Emmanuel Cudry : L’Intelligence Artificielle va transformer en profondeur le quotidien des consultants. L’automatisation des tâches administratives et opérationnelles – comme le suivi des disponibilités, la gestion des commandes clients ou encore le tri des candidatures – va s’intensifier. Mais au-delà de ces aspects, l’IA va aussi impacter la manière dont les agences structurent et gèrent leur vivier de candidats et d’intérimaires.

 

Face à ces évolutions, le rôle du consultant va changer de plusieurs manières. D’une part, il devra définir les paramètres de l’IA en amont : quels critères sont les plus pertinents pour identifier les bons profils, comment paramétrer les recommandations, etc.
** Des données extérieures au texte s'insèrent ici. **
(** X18: [serialize_inputs] hands back the value under [prompt] as it is,
    whatever it is, when there are no prompts; the prompts take precedence
    over the prompt and the messages; and a value under [prompts] that is a
    plain string is joined character by character. *)
Theorem serialize_inputs_edges :
  (∀ inputs v,
     dict_get inputs "prompts" = None →
     dict_get inputs "prompt" = Some v →
     serialize_inputs inputs = Returned v)
  ∧ (∀ inputs inputs' p,
       dict_get inputs "prompts" = Some p →
       dict_get inputs' "prompts" = Some p →
       serialize_inputs inputs = serialize_inputs inputs')
  ∧ (∀ inputs s,
       dict_get inputs "prompts" = Some (JStr s) →
       serialize_inputs inputs = Returned (JStr (join two_newlines (chars s))))
  ∧ (∀ inputs,
       dict_get inputs "prompts" = None →
       dict_get inputs "prompt" = None →
       dict_get inputs "messages" = None →
       serialize_inputs inputs
       = Raised (Exn (ValueError
           "LLM Run must have either messages or prompts as inputs."))).
Proof.
  unfold LLM.serialize_inputs. split; [|split; [|split]].
  - by intros inputs v -> ->.
  - by intros inputs inputs' p -> ->.
  - intros inputs s ->. unfold str_join. simpl. by rewrite all_str_strs.
  - by intros inputs -> -> ->.
Qed.

End LLMFacts.

Lemma llm_map_prompts_generations_example :
  LLM.map (messages := unit) (λ _, Returned ()) (λ _, Returned "") (λ _, "") llm_run
  = Returned [("input", LLM.JStr ("Hello" +:+ LLM.two_newlines +:+ "World"));
              ("prediction", LLM.JStr "Hi")].
Proof.
  refine (llm_map_prompts_generations (λ _, Returned ()) (λ _, Returned "") (λ _, "")
            llm_run ["Hello"; "World"] _ [[LLM.JDict [("text", LLM.JStr "Hi")]]]
            [["Hi"]] eq_refl eq_refl eq_refl eq_refl _ _).
  - discriminate.
  - repeat constructor. by eexists.
Defined.

Lemma llm_map_raises_value_error_example :
  ∃ msg, Exn (ValueError "LLM RunMapper only supports LLM runs.")
         = Exn (ValueError msg).
Proof.
  exact (llm_map_raises_value_error (messages := unit)
           (λ _, Returned ()) (λ _, Returned "") (λ _, "") not_llm_run _
           (or_introl eq_refl)).
Defined.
D’autre part, il devra aussi assurer un travail de contrôle et d’ajustement en aval : vérifier la pertinence des propositions faites par l’IA, s’assurer que les attentes des intérimaires et des clients sont bien prises en compte, et rectifier si nécessaire.

 

Avec une IA qui prend en charge une partie de l’opérationnel, cela signifie aussi que le consultant pourra se recentrer sur ce qui fait la force d’une agence physique : l’humain. Entretenir une relation de confiance avec ses intérimaires, comprendre leurs attentes et les accompagner dans leur développement professionnel sur le long terme… autant d’aspects de plus en plus stratégiques face aux difficultés de recrutement. Par ailleurs, le consultant pourra aussi s’investir plus fortement dans le développement commercial en exploitant mieux les données et en anticipant les besoins de ses clients.

 

Avec l’arrivée de l’IA, son rôle ne sera plus d’exécuter et de subir la pression, mais d’animer un réseau ! Il deviendra un véritable animateur à même d’insuffler une dynamique de fidélisation auprès de ses intérimaires et clients. Une superbe opportunité de se différencier vis-à-vis de ses concurrents.

 


(1) Moyenne estimée d’après une série d’entretiens réalisée auprès d’un échantillon représentatif de clients Coffreo.